● **Instructions for the task**:
Report the count, and only the count, of lines in the records that include the word "fuel".
###
(** * Fyers LTP / ATM-option margin calculator: shallow embedding

    The development follows [main_v2.py] (the "optimized" pipeline) and
    [main.py] (the original one).  Prices, margins and strike intervals
    are Python floats in the source; they are modelled by exact rationals
    [Q], so every statement below is about the arithmetic the code writes
    down, not about binary rounding.  Strikes and lot sizes are Python
    ints, modelled by [Z].  Dictionaries keyed by symbol names are
    [gmap string _].  The clock, the quote service, the CSV reader and the
    [float]/[int] text parsers are external collaborators and appear as
    explicit arguments.  The loader of the strike intervals is also given
    with every float that [float()] reads (module [Gaps]): a step value
    that reads as nan changes what its comparison does. *)

From Stdlib Require Import ZArith QArith Qround Qabs Lia Lqa String Ascii List Bool.
From stdpp Require Import base option list strings gmap.

Import ListNotations.
Local Open Scope string_scope.
Local Open Scope Z_scope.

(** ** Python primitives used by the source *)

Module Py.

(** [str.upper()] on the ASCII range; other bytes are left unchanged. *)
Definition upper_ascii (c : ascii) : ascii :=
  let n := nat_of_ascii c in
  if (Nat.leb 97 n && Nat.leb n 122)%bool then ascii_of_nat (n - 32) else c.

Fixpoint upper (s : string) : string :=
  match s with
  | EmptyString => EmptyString
  | String c s' => String (upper_ascii c) (upper s')
  end.

(** [int(x)] on a float: truncation towards zero. *)
Definition int_of (q : Q) : Z := Z.quot (Qnum q) (Z.pos (Qden q)).

(** Truthiness of a number: [not x] holds exactly for zero. *)
Definition truthy (q : Q) : bool := negb (Qeq_bool q 0).

(** Strict comparison [x < y] as a boolean. *)
Definition ltb (x y : Q) : bool := negb (Qle_bool y x).

(** [math.fmod(x, y)]: remainder with the sign of the dividend. *)
Definition fmod (x y : Q) : Q := x - y * inject_Z (int_of (x / y)).

(** [abs(x)] *)
Definition abs (x : Q) : Q := Qabs x.

(** Decimal rendering of a natural number, as [str(n)] does. *)
Definition digit (n : nat) : ascii := ascii_of_nat (48 + n).

Fixpoint digits_fuel (fuel : nat) (n : nat) (acc : string) : string :=
  match fuel with
  | O => acc
  | S fuel' =>
      let acc' := String (digit (n mod 10)) acc in
      match (n / 10)%nat with
      | O => acc'
      | m => digits_fuel fuel' m acc'
      end
  end.
(** Both artifacts on disk, nothing cached. *)
Definition installed : World :=
  mkWorld {[ MODEL_PATH := model_dump; ENC_PATH := enc_dump ]} None None [].

(** Only the model file on disk. *)
Definition model_only : World :=
  mkWorld {[ MODEL_PATH := model_dump ]} None None [].

Definition post (form : list (string * string)) : Request :=
  mkRequest POST "/" form.

End Demo.

(** ** A faulty estimator

    A bundle whose estimator returns two values where the handler reads
    four, already cached. *)
Module Faulty.

Definition predict (X : row) : outcome (list (list float)) :=
  Returns [ [ float_of_Z 350; float_of_Z 186 ] ].

Definition model_info : gmap string pyobj :=
  {[ "model" := Estimator predict ]}.

Definition cached : World :=
  mkWorld ∅ (Some model_info) (Some Demo.enc_info) [].

End Faulty.

(** * Properties *)

Section Properties.
Context `{E : Env}.

(** ** Traces *)

Lemma http_gets_app (t u : list event) :
  http_gets (t ++ u) = (http_gets t + http_gets u)%nat.
Proof. unfold http_gets. by rewrite List.filter_app, length_app. Qed.


Lemma predictions_app (t u : list event) :
  predictions (t ++ u) = (predictions t + predictions u)%nat.
Proof. unfold predictions. by rewrite List.filter_app, length_app. Qed.

Lemma with_events_nil (w : World) : with_events w [] = w.
Proof. destruct w; unfold with_events; simpl. by rewrite app_nil_r. Qed.

Lemma with_events_app (w : World) (t u : list event) :
  with_events (with_events w t) u = with_events w (t ++ u).
Proof. unfold with_events; simpl. by rewrite app_assoc. Qed.

(** ** The download *)

Lemma truthy_Some (url : option string) :
  truthy url = true -> exists u, url = Some u /\ u <> "".
Proof.
  destruct url as [[|a u]|]; simpl; try discriminate.
  intros _. eexists; split; [reflexivity | discriminate].
Qed.

(** When there is nothing to fetch or no address to fetch it from, the
    call prints one line and does nothing else. *)
Lemma download_skipped (url : option string) (path : string) (w : World) :
  is_Some (fs w !! path) \/ truthy url = false ->
  exists m, download_if_missing url path w = Ok tt (with_events w [EvPrint m]).
Proof.
  intros H. unfold download_if_missing.
  destruct (truthy url) eqn:Hu; simpl.
  - destruct H as [H|H]; [|discriminate].
    unfold bind, os_path_exists. rewrite bool_decide_eq_true_2 by done.
    simpl. by eexists.
  - by eexists.
Qed.

(** The worlds in which the network, then [open], are consulted during a
    download of [path] from [u] started in [w]. *)
Lemma download_attempt (u : string) (path : string) (w : World) :
  u <> "" -> fs w !! path = None ->
  download_if_missing (Some u) path w =
    try_except
      (response <- http_get u ;;
       raise_for_status response ;;
       write_file path (snd response) ;;
       print (MsgSaved path))
      (fun e => print (MsgFailed path e))
      (announced w path u).
Proof.
  intros Hu Hp. unfold download_if_missing.
  destruct u as [|a u]; [done|]. simpl.
  unfold bind at 1. unfold os_path_exists. rewrite bool_decide_eq_false_2.
  2:{ rewrite Hp. by intros [? ?]. }
  simpl. reflexivity.
Qed.

Lemma download_no_reply (u path : string) (w : World) :
  u <> "" -> fs w !! path = None ->
  requests_get (announced w path u) u = NoReply ->
  download_if_missing (Some u) path w =
    Ok tt (with_events (requested w path u)
             [EvPrint (MsgFailed path (ConnectionError u))]).
Proof.
  intros Hu Hp Hr. rewrite download_attempt by done.
  unfold try_except, bind at 1, http_get. rewrite Hr. reflexivity.
Qed.

Lemma download_bad_status (u path : string) (w : World) st body :
  u <> "" -> fs w !! path = None ->
  requests_get (announced w path u) u = Response st body ->
  400 <= st < 600 ->
  download_if_missing (Some u) path w =
    Ok tt (with_events (requested w path u)
             [EvPrint (MsgFailed path (HTTPError st))]).
Proof.
  intros Hu Hp Hr Hst. rewrite download_attempt by done.
  unfold try_except, bind at 1, http_get. rewrite Hr.
  cbn. unfold raise_for_status. cbn.
  replace (400 <=? st) with true by (symmetry; apply Z.leb_le; lia).
  replace (st <? 600) with true by (symmetry; apply Z.ltb_lt; lia).
  reflexivity.
Qed.

Lemma download_open_fails (u path : string) (w : World) st body :
  u <> "" -> fs w !! path = None ->
  requests_get (announced w path u) u = Response st body ->
  ~ 400 <= st < 600 ->
  open_wb (requested w path u) path = false ->
  download_if_missing (Some u) path w =
    Ok tt (with_events (requested w path u)
             [EvPrint (MsgFailed path (OSError "open" path))]).
Proof.
  intros Hu Hp Hr Hst Ho. rewrite download_attempt by done.
  unfold try_except, bind at 1, http_get. rewrite Hr.
  cbn. unfold raise_for_status. cbn.
  replace ((400 <=? st) && (st <? 600)) with false.
  2:{ symmetry. apply andb_false_iff.
      destruct (Z.leb_spec 400 st); [right|by left]. apply Z.ltb_ge. lia. }
  cbn. unfold write_file.
  change (mkWorld (fs w) (model_bundle w) (enc_data w) _) with (requested w path u).
  unfold bind at 1. cbn beta. rewrite Ho. reflexivity.
Qed.

Lemma download_write_fails (u path : string) (w : World) st body n :
  u <> "" -> fs w !! path = None ->
  requests_get (announced w path u) u = Response st body ->
  ~ 400 <= st < 600 ->
  open_wb (requested w path u) path = true ->
  file_write (created w path u) path body = Some n ->
  download_if_missing (Some u) path w =
    Ok tt (mkWorld (<[path := take n body]> (fs w)) (model_bundle w) (enc_data w)
             (trace (requested w path u) ++
                [EvPrint (MsgFailed path (OSError "write" path))])).
Proof.
  intros Hu Hp Hr Hst Ho Hw. rewrite download_attempt by done.
  unfold try_except, bind at 1, http_get. rewrite Hr.
  cbn. unfold raise_for_status. cbn.
  replace ((400 <=? st) && (st <? 600)) with false.
  2:{ symmetry. apply andb_false_iff.
      destruct (Z.leb_spec 400 st); [right|by left]. apply Z.ltb_ge. lia. }
  cbn. unfold write_file.
  change (mkWorld (fs w) (model_bundle w) (enc_data w) _) with (requested w path u).
  unfold bind at 1. cbn beta. rewrite Ho.
  unfold bind at 1, set_fs at 1.
  change (mkWorld (<[path:=[]]> (fs (requested w path u))) _ _ _) with (created w path u).
  rewrite Hw. cbn. by rewrite insert_insert_eq.
Qed.
(** [s.split(sep)] for a non-empty [sep]: the pieces between the leftmost
    non-overlapping occurrences of [sep].  [skip] counts the characters of
    an occurrence already matched that are still to be dropped. *)
Fixpoint split_from (sep : string) (skip : nat) (s : string) : list string :=
  match s with
  | EmptyString => [EmptyString]
  | String c s' =>
      match skip with
      | S k => split_from sep k s'
      | O =>
          if prefix sep s
          then EmptyString :: split_from sep (String.length sep - 1) s'
          else match split_from sep 0 s' with
               | piece :: pieces => String c piece :: pieces
               | [] => [String c EmptyString]
               end
      end
  end.

Definition split (sep s : string) : list string := split_from sep 0 s.

(** Truth value of a [str] and of an [int] in a condition. *)
Definition truthy_str (s : string) : bool := negb (String.eqb s EmptyString).
Definition truthy_int (n : Z) : bool := negb (n =? 0).

End Py.

(** ** Data model *)

(** One row of [students].  [name], [email] and [phone] are [TEXT NOT NULL];
    [age] is a nullable [INTEGER]; [created_at] is filled by the engine. *)
Record row : Type := mkRow {
  row_id : Z;
  row_name : string;
  row_email : string;
  row_phone : string;
  row_age : option Z;
  row_created_at : Z
}.

(** The tuple a [SELECT id, name, email, phone, age] cursor yields. *)
Definition record : Type := (Z * string * string * string * option Z)%type.

Definition columns_of (r : row) : record :=
  (row_id r, row_name r, row_email r, row_phone r, row_age r).

Definition id_and_name (r : row) : Z * string := (row_id r, row_name r).

(** [pd.DataFrame(records, columns=[...])]. *)
Record DataFrame : Type := mkDataFrame {
  df_columns : list string;
  df_records : list record
}.

Definition len (df : DataFrame) : Z := Z.of_nat (List.length (df_records df)).

(** What a Streamlit call puts on the page. *)
Inductive element : Type :=
| Title (text : string)
| Markdown (text : string)
| Header (text : string)
| Success (text : string)
| Error (text : string)
| Info (text : string)
| Warning (text : string)
| Dataframe (df : DataFrame)
| TextInput (label value : string)
| NumberInput (label : string) (value : option Z)
| Selectbox (label : string) (options : list string)
| Radio (label : string) (options : list string)
| FormSubmitButton (label : string)
| Button (label : string).

(** The state the script runs in.
    - [students]: the rows of the table, in rowid order;
    - [sqlite_sequence]: the largest rowid AUTOINCREMENT has handed out;
    - [current_timestamp]: the engine's clock, read by [DEFAULT
      CURRENT_TIMESTAMP];
    - [faults]: for each statement still to come, the exception the engine
      raises on it, if any (I/O error, locked file, value out of range ...);
      statements beyond the end of the list run normally;
    - [connections]: how many times [get_connection] has been called;
    - [screen]: the elements rendered so far. *)
Record world : Type := mkWorld {
  students : list row;
  sqlite_sequence : Z;
  current_timestamp : Z;
  faults : list (option string);
  connections : nat;
  screen : list element
}.

Definition with_students (rows : list row) (w : world) : world :=
  mkWorld rows (sqlite_sequence w) (current_timestamp w) (faults w)
          (connections w) (screen w).

Definition with_sequence (n : Z) (w : world) : world :=
  mkWorld (students w) n (current_timestamp w) (faults w)
          (connections w) (screen w).

Definition with_faults (fs : list (option string)) (w : world) : world :=
  mkWorld (students w) (sqlite_sequence w) (current_timestamp w) fs
          (connections w) (screen w).

Definition with_connections (n : nat) (w : world) : world :=
  mkWorld (students w) (sqlite_sequence w) (current_timestamp w) (faults w)
          n (screen w).

Definition with_screen (els : list element) (w : world) : world :=
  mkWorld (students w) (sqlite_sequence w) (current_timestamp w) (faults w)
          (connections w) els.

(** ** Computations over the world *)

Definition M (A : Type) : Type := world -> A * world.

Definition ret {A : Type} (a : A) : M A := fun w => (a, w).

Definition bind {A B : Type} (m : M A) (k : A -> M B) : M B :=
  fun w => let (a, w') := m w in k a w'.

Declare Scope script_scope.
Delimit Scope script_scope with script.
Notation "x <- m ;; k" := (bind m (fun x => k))
  (at level 100, m at next level, right associativity) : script_scope.
Notation "m ;; k" := (bind m (fun _ => k))
  (at level 100, right associativity) : script_scope.
Local Open Scope script_scope.

Definition value_of {A : Type} (m : M A) (w : world) : A := fst (m w).
Definition world_after {A : Type} (m : M A) (w : world) : world := snd (m w).

(** Outcome of a guarded block: the exception text or the value. *)
Inductive attempt (A : Type) : Type :=
| Raised (message : string)
| Returned (a : A).
Arguments Raised {A} message.
Arguments Returned {A} a.

(** *** Streamlit output *)

Definition render (e : element) : M unit :=
  fun w => (tt, with_screen (screen w ++ [e]) w).

Definition st_title (s : string) : M unit := render (Title s).
Definition st_markdown (s : string) : M unit := render (Markdown s).
Definition st_header (s : string) : M unit := render (Header s).
Definition st_success (s : string) : M unit := render (Success s).
Definition st_error (s : string) : M unit := render (Error s).
Definition st_info (s : string) : M unit := render (Info s).
Definition st_warning (s : string) : M unit := render (Warning s).
Definition st_dataframe (df : DataFrame) : M unit := render (Dataframe df).

(** *** The SQLite engine *)

(** The exception the engine raises on the next statement, if any. *)
Definition next_fault : M (option string) :=
  fun w => (hd None (faults w), with_faults (tl (faults w)) w).

(** [healthy n w]: the engine raises on none of the next [n] statements. *)
Definition healthy (n : nat) (w : world) : bool :=
  forallb (fun f => match f with None => true | Some _ => false end)
          (firstn n (faults w)).

Definition has_id (k : Z) (r : row) : bool := row_id r =? k.

Definition ids (rows : list row) : list Z := map row_id rows.

Definition max_rowid (rows : list row) : Z := fold_right Z.max 0 (ids rows).

(** The rowid AUTOINCREMENT gives the next inserted row: one more than the
    largest rowid that is or ever was in the table. *)
Definition next_rowid (w : world) : Z :=
  Z.max (sqlite_sequence w) (max_rowid (students w)) + 1.

(** [INSERT INTO students (name, email, phone, age) VALUES (?, ?, ?, ?)]
    followed by [commit]. *)
Definition sql_insert (name email phone : option string) (age : option Z)
  : M (attempt unit) :=
  f <- next_fault ;;
  match f with
  | Some e => ret (Raised e)
  | None =>
      match name, email, phone with
      | None, _, _ => ret (Raised "NOT NULL constraint failed: students.name")
      | _, None, _ => ret (Raised "NOT NULL constraint failed: students.email")
      | _, _, None => ret (Raised "NOT NULL constraint failed: students.phone")
      | Some n, Some e, Some p =>
          fun w =>
            let k := next_rowid w in
            let r := mkRow k n e p age (current_timestamp w) in
            (Returned tt, with_sequence k (with_students (students w ++ [r]) w))
      end
  end.

(** [SELECT id, name, email, phone, age FROM students] and [fetchall]. *)
Definition sql_select_all : M (attempt (list record)) :=
  f <- next_fault ;;
  match f with
  | Some e => ret (Raised e)
  | None => fun w => (Returned (map columns_of (students w)), w)
  end.

(** [SELECT id, name, email, phone, age FROM students WHERE id = ?] and
    [fetchone]. *)
Definition sql_select_by_id (k : Z) : M (attempt (option record)) :=
  f <- next_fault ;;
  match f with
  | Some e => ret (Raised e)
  | None =>
      fun w => (Returned (option_map columns_of (find (has_id k) (students w))), w)
  end.

(** [ORDER BY name]: text compared byte by byte (the BINARY collation),
    rows with equal names kept in rowid order. *)
Fixpoint insert_by_name (p : Z * string) (l : list (Z * string))
  : list (Z * string) :=
  match l with
  | [] => [p]
  | q :: l' =>
      if String.leb (snd p) (snd q) then p :: l
      else q :: insert_by_name p l'
  end.

Definition order_by_name (l : list (Z * string)) : list (Z * string) :=
  fold_right insert_by_name [] l.

(** [SELECT id, name FROM students ORDER BY name] and [fetchall]. *)
Definition sql_select_ids : M (attempt (list (Z * string))) :=
  f <- next_fault ;;
  match f with
  | Some e => ret (Raised e)
  | None =>
      fun w => (Returned (order_by_name (map id_and_name (students w))), w)
  end.

Definition set_fields (n e p : string) (age : option Z) (r : row) : row :=
  mkRow (row_id r) n e p age (row_created_at r).

(** [UPDATE students SET name = ?, email = ?, phone = ?, age = ? WHERE
    id = ?] followed by [commit].  The NOT NULL constraints are checked on
    the rows the statement changes. *)
Definition sql_update (name email phone : option string) (age : option Z)
  (k : Z) : M (attempt unit) :=
  f <- next_fault ;;
  match f with
  | Some e => ret (Raised e)
  | None =>
      fun w =>
        if existsb (has_id k) (students w) then
          match name, email, phone with
          | None, _, _ =>
              (Raised "NOT NULL constraint failed: students.name", w)
          | _, None, _ =>
              (Raised "NOT NULL constraint failed: students.email", w)
          | _, _, None =>
              (Raised "NOT NULL constraint failed: students.phone", w)
          | Some n, Some e, Some p =>
              (Returned tt,
               with_students
                 (map (fun r => if has_id k r then set_fields n e p age r else r)
                      (students w)) w)
          end
        else (Returned tt, w)
  end.

(** [DELETE FROM students WHERE id = ?] followed by [commit]. *)
Definition sql_delete (k : Z) : M (attempt unit) :=
  f <- next_fault ;;
  match f with
  | Some e => ret (Raised e)
  | None =>
      fun w =>
        (Returned tt,
         with_students (filter (fun r => negb (has_id k r)) (students w)) w)
  end.

(** ** Database functions of the script *)

(** A text argument is [Some s] for a [str] and [None] for [None]; an
    integer argument likewise.  Each function opens a connection, runs its
    statement inside [try], and turns an exception of the engine into an
    error message and its failure value; [finally: conn.close()] has no
    effect on the state modelled here. *)

(** [sqlite3.connect('data.db')], taken to succeed: the script calls it, and
    [conn.cursor()], before each [try], so an exception raised there is not
    caught by the database functions; such runs are outside this model,
    which follows a run from the point where the connection is open. *)
Definition get_connection : M unit :=
  fun w => (tt, with_connections (S (connections w)) w).

Definition insert_student (name email phone : option string) (age : option Z)
  : M bool :=
  get_connection ;;
  r <- sql_insert name email phone age ;;
  match r with
  | Returned _ => st_success "✅ Student added successfully!" ;; ret true
  | Raised e => st_error ("❌ Error adding student: " ++ e) ;; ret false
  end.

Definition view_all_students : M (option DataFrame) :=
  get_connection ;;
  r <- sql_select_all ;;
  match r with
  | Returned records =>
      match records with
      | _ :: _ =>
          ret (Some (mkDataFrame ["ID"; "Name"; "Email"; "Phone"; "Age"] records))
      | [] => ret None
      end
  | Raised e => st_error ("❌ Error retrieving records: " ++ e) ;; ret None
  end.

Definition get_student_by_id (student_id : Z) : M (option record) :=
  get_connection ;;
  r <- sql_select_by_id student_id ;;
  match r with
  | Returned record => ret record
  | Raised e => st_error ("❌ Error retrieving student: " ++ e) ;; ret None
  end.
###
● **Written response**:
4